En 1913 con veinticuatro años, un carácter áspero y desabrido, una mente en continuo proceso de radicalización, un corazón agostado por el odio y muy pocas ganas de trabajar, Hitler abandonó Viena. Los muchos años de fracaso no impidieron, sin embargo, que se siguiera considerando superior a cualquiera de sus semejantes. Incendiaba hábilmente el ambiente donde quiera que estuviera, con su verborrea radical; asustaba con sus espantosos accesos de ira cuando alguien le contradecía o impugnaba sus ideas, y físicamente la gente lo seguía viendo como un ente estrafalario y fuera de lugar.

Abstracción hecha de que en Mein Kampf adultera la fecha de su salida de Viena, asegurando haberse marchado en 1912, lo cierto es que la versión oficial de la policía vienesa todavía lo identifica en el Albergue de Hombres en la primavera de 1913, que fue cuando recogió sus pocos bártulos y se marchó a Múnich. Seguramente lo retuvo un tiempo más en Viena —la “odiada ciudad”— la herencia que le correspondía de lo que había dejado su padre, legado que no recibió hasta el 20 de abril de 1913, cumplidos ya sus 24 años. A sus contertulios habituales en el refugio, por supuesto, nada les dijo de esto. Les argumentó que seguía pensando en la Academia de Arte y en sus posibilidades como pintor y es posible que así fuese, pues seguía llevando en sus carnes la llaga psicológica de sus dos fracasos y todavía soñaba con ser un pintor famoso o un arquitecto de postín.

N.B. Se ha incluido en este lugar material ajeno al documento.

Lemma adv_when (c : bool) (n : Z) (m : M unit) :
  advances n m -> 0 <= n -> advances 0 (when c m).
Proof.
  intros Hm Hn. destruct c; [|apply adv_ret].
  apply (adv_weaken n); assumption.
Qed.

Lemma adv_when_true (n : Z) (m : M unit) :
  advances n m -> advances n (when true m).
Proof. intros Hm. exact Hm. Qed.

Lemma adv_readFull (n : nat) : advances (Z.of_nat n) (readFull n).
Proof.
  intros z z' bs H [Ho Hl]. rewrite readFull_cases in H. cbv zeta in H.
  destruct (Nat.eqb _ n) eqn:E;
    [|destruct (Nat.eqb _ 0); discriminate].
  apply Nat.eqb_eq in E. inversion H; subst z'. clear H.
  unfold within. fields. rewrite E.
  rewrite length_firstn, length_skipn in E. split; lia.
Qed.

Lemma adv_read_uint8 : advances 1 read_uint8.
Proof.
  apply (adv_bind 1 0); [apply (adv_readFull 1) | intros; apply adv_ret].
Qed.

Lemma adv_read_uint16 : advances 2 read_uint16.
Proof.
  apply (adv_bind 2 0); [apply (adv_readFull 2) | intros; apply adv_ret].
Qed.

Lemma adv_read_uint32 : advances 4 read_uint32.
Proof.
  apply (adv_bind 4 0); [apply (adv_readFull 4) | intros; apply adv_ret].
Qed.

Ltac adv_step :=
  lazymatch goal with
  | |- advances _ read_uint8 => apply adv_read_uint8
  | |- advances _ read_uint16 => apply adv_read_uint16
  | |- advances _ read_uint32 => apply adv_read_uint32
  | |- advances _ (readFull _) => apply adv_readFull
  | |- advances _ (bind _ _) => eapply adv_bind; [|intros]
  | |- advances _ (when true _) => apply adv_when_true
  | |- advances _ (when _ _) => eapply adv_when
  | |- advances _ (modify _) => apply adv_modify; intros; reflexivity
  | |- advances _ get => apply adv_get
  | |- advances _ (ret _) => apply adv_ret
  | |- advances _ (fail _) => apply (adv_fail 0)
  | |- advances _ (if ?c then _ else _) => destruct c
  end.

Lemma readHeader_advances : advances 38 readHeader.
Proof.
  unfold readHeader.
  change (version >=? 2368) with true. change (version <? 2304) with false.
  change (version <? 288) with false.
  eapply adv_weaken.
  - repeat adv_step. all: lia.
  - vm_compute. discriminate.
Qed.

(** A header takes at least 38 bytes (the magic, the fixed fields,
    an empty name and the checksum): after success the cursor is at
    least 38 bytes further and still inside the file, so a file
    shorter than 38 bytes is never accepted. *)
Theorem NewIndexer_header_length (f : File) (z : Indexer) :
  NewIndexer f = inr z ->
  0 <= offset f <= Z.of_nat (length (contents f)) ->
  offset f + 38 <= offset (z_f z) <= Z.of_nat (length (contents f)).
Proof.
  unfold NewIndexer. intros H Hw.
  destruct (readHeader (new_Indexer f)) as [z' [e|[]]] eqn:E; [discriminate|].
  inversion H; subst z'.
  destruct (readHeader_advances (new_Indexer f) z tt E Hw) as [[_ Hz] Ho].
  destruct (NewIndexer_inr f z) as (Hc & _).
  { unfold NewIndexer. rewrite E. reflexivity. }
  rewrite Hc in Hz. cbn in Ho. lia.
Qed.

Lemma NewIndexer_header_length_witness :
  let data := sample_header 0x1030 1 0 ++ sentinel in
  0 + 38 <= offset (z_f (sample_indexer data)) <= Z.of_nat (length data).
Proof.
  cbv zeta.
  apply (NewIndexer_header_length
           (mkFile (sample_header 0x1030 1 0 ++ sentinel) 0 true)).
  - vm_compute. reflexivity.
  - cbn. lia.
Defined.

Lemma SFltb_spec (x y : spec_float) :
  SpecFloat.valid_binary prec emax x = true -> SpecFloat.valid_binary prec emax y = true ->
  SFltb x y = xlt_bool (SF2X x) (SF2X y).
Proof.
  intros Hx Hy. pose proof (SFcompare_spec x y Hx Hy) as H. unfold SFltb.
  destruct (SFcompare x y) as [[ | | ]|].
  - apply xeq_bools in H. symmetry; tauto.
  - apply xlt_bools in H. symmetry; tauto.
  - apply xlt_bools in H. symmetry; tauto.
  - apply xnan_bools in H. symmetry; tauto.
Qed.

Lemma B_leb (x y : float) : PrimFloat.leb x y = xle_bool (B2X x) (B2X y).
Proof. rewrite leb_spec. apply SFleb_spec; apply Prim2SF_valid. Qed.

Lemma B_ltb (x y : float) : PrimFloat.ltb x y = xlt_bool (B2X x) (B2X y).
Proof. rewrite ltb_spec. apply SFltb_spec; apply Prim2SF_valid. Qed.

Lemma xle_bool_iff (a b : xq) : xle_bool a b = true <-> xle a b.
Proof.
  destruct a, b; simpl; try tauto; try (split; [discriminate | contradiction]).
  apply Qle_bool_iff.
Qed.

Lemma xlt_bool_iff (a b : xq) : xlt_bool a b = true <-> xlt a b.
Proof.
  destruct a as [p| | |], b as [q| | |]; simpl; try tauto;
    try (split; [discriminate | contradiction]).
  destruct (Qle_bool q p) eqn:E; simpl.
  - apply Qle_bool_iff in E. split; [discriminate | lra].
  - split; [|reflexivity]. intros _.
    destruct (Qlt_le_dec p q) as [H|H]; [exact H|].
    apply Qle_bool_iff in H. congruence.
Qed.

(** ** The packed result *)

Lemma clip_mono (p q : Q) : p <= q -> xle (clip p) (clip q).
Proof.
  intros H. unfold clip.
  destruct (Qle_bool (pow2 1024) p) eqn:Ep, (Qle_bool (pow2 1024) q) eqn:Eq; simpl; auto.
  apply Qle_bool_iff in Ep.
  assert (Qle_bool (pow2 1024) q = true) by (apply Qle_bool_iff; lra). congruence.
Qed.

Lemma clip_eq (p q : Q) : p == q -> xeq (clip p) (clip q).
Proof.
  intros H. unfold clip. rewrite H.
  destruct (Qle_bool (pow2 1024) q); simpl; auto.
Qed.

Lemma clip_nonneg (q : Q) : 0 <= q -> xle (Fin 0) (clip q).
Proof. intros H. unfold clip. destruct (Qle_bool (pow2 1024) q); simpl; auto. Qed.

Lemma pack_valid (s : bool) (k c : Z) :
  mantissa_ok k c -> SpecFloat.valid_binary prec emax (pack s k c) = true.
Proof.
  intros (Hk & Hc & Hn). unfold pack.
  destruct k as [|m|m]; [reflexivity| |reflexivity].
  destruct (Z.eqb_spec (Zpos m) (2 ^ 53)) as [E|N].
  - destruct (Z.leb_spec (c + 1) 971) as [L|G]; [|reflexivity].
    simpl. unfold bounded, canonical_mantissa. rewrite fexp_val.
    change (Zpos (digits2_pos (2 ^ 52))) with 53%Z.
    apply andb_true_intro; split; [apply Z.eqb_eq; lia | apply Z.leb_le; exact L].
  - destruct (Z.leb_spec c 971) as [L|G]; [|reflexivity].
    simpl. unfold bounded, canonical_mantissa. rewrite fexp_val.
    assert (Hd : (Zpos (digits2_pos m) <= 53)%Z) by (apply digits2_le; lia).
    apply andb_true_intro; split; [|apply Z.leb_le; exact L].
    apply Z.eqb_eq.
    destruct (Z.eq_dec c (-1074)) as [->|Hne]; [lia|].
    assert (Hd2 : (53 <= Zpos (digits2_pos m))%Z).
    { apply (digits2_ge m 52); [lia|]. apply Hn. lia. }
    lia.
Qed.
(** * Emergency2.py: the call-log store of [EmergencyServicePerformance]

    A shallow embedding of the class [EmergencyServicePerformance] of
    [Emergency2.py] and the properties of its operations.

    Modelling choices.
    - A naive [datetime] is the number of microseconds since
      0001-01-01T00:00:00 (the resolution of Python's [datetime]); a
      [timedelta] is a number of microseconds.  Comparison of datetimes is
      comparison of these numbers and their difference is exact.  Every
      operation that makes a [timedelta] (a difference of datetimes, a sum,
      a quotient) checks it against the type's range of 999999999 days and
      raises [OverflowError] outside it, as the constructor does.
    - A call record is a dictionary with six fixed keys; it is a record here.
    - A method is a computation over the object's state that either returns
      a value or raises; the state reached is kept in both cases, as it is
      when a Python exception propagates.
    - Python's [float] is binary64; the value of [int / int] and of
      [float * int] is the correctly rounded result (round to nearest, ties
      to even), which is written out on integer fractions below. *)

From Stdlib Require Import ZArith Lia List String Bool SpecFloat.
From stdpp Require Import list.
Import ListNotations.

Local Open Scope Z_scope.

(** ** Time *)

Definition datetime := Z.
Definition timedelta := Z.

Module Calendar.

(** The proleptic Gregorian ordinal of a date, as [datetime.toordinal]
    computes it (1 is 0001-01-01). *)

Definition is_leap (year : Z) : bool :=
  (year mod 4 =? 0) && (negb (year mod 100 =? 0) || (year mod 400 =? 0)).

Definition days_before_year (year : Z) : Z :=
  let y := year - 1 in
  y * 365 + y / 4 - y / 100 + y / 400.

Definition days_in_month (year month : Z) : Z :=
  if month =? 2 then (if is_leap year then 29 else 28)
  else if (month =? 4) || (month =? 6) || (month =? 9) || (month =? 11)
       then 30 else 31.

Fixpoint days_before_month_from (year : Z) (months : nat) : Z :=
  match months with
  | O => 0
  | S k => days_before_month_from year k + days_in_month year (Z.of_nat (S k))
  end.

Definition days_before_month (year month : Z) : Z :=
  days_before_month_from year (Z.to_nat (month - 1)).

Definition ymd2ord (year month day : Z) : Z :=
  days_before_year year + days_before_month year month + day.

Definition us_per_second : Z := 1000000.
Definition us_per_minute : Z := 60 * us_per_second.
Definition us_per_hour : Z := 60 * us_per_minute.
Definition us_per_day : Z := 24 * us_per_hour.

Se marchaba de Austria, donde había nacido y de dónde eran sus ancestros, despreciando el Imperio-Austrohúngaro, según decía, pero lo hacía, realmente, porque sabía que la policía le investigaba muy de cerca por cuestiones administrativas relacionadas con su incumplimiento del servicio militar. Quería poner tierra de por medio. Odiaba a los Habsburgo y su inacabable reinado y no se veía sirviendo en su ejército con checos, rutenos, serbios, croatas y demás sujetos del mismo apestoso pelaje. Tenía el convencimiento, además, de que mientras Francisco José durmiera en el Palacio Imperial de Hofburg, donde ya llevaba instalado 56 años, el germanismo en Austria no tendría ninguna posibilidad.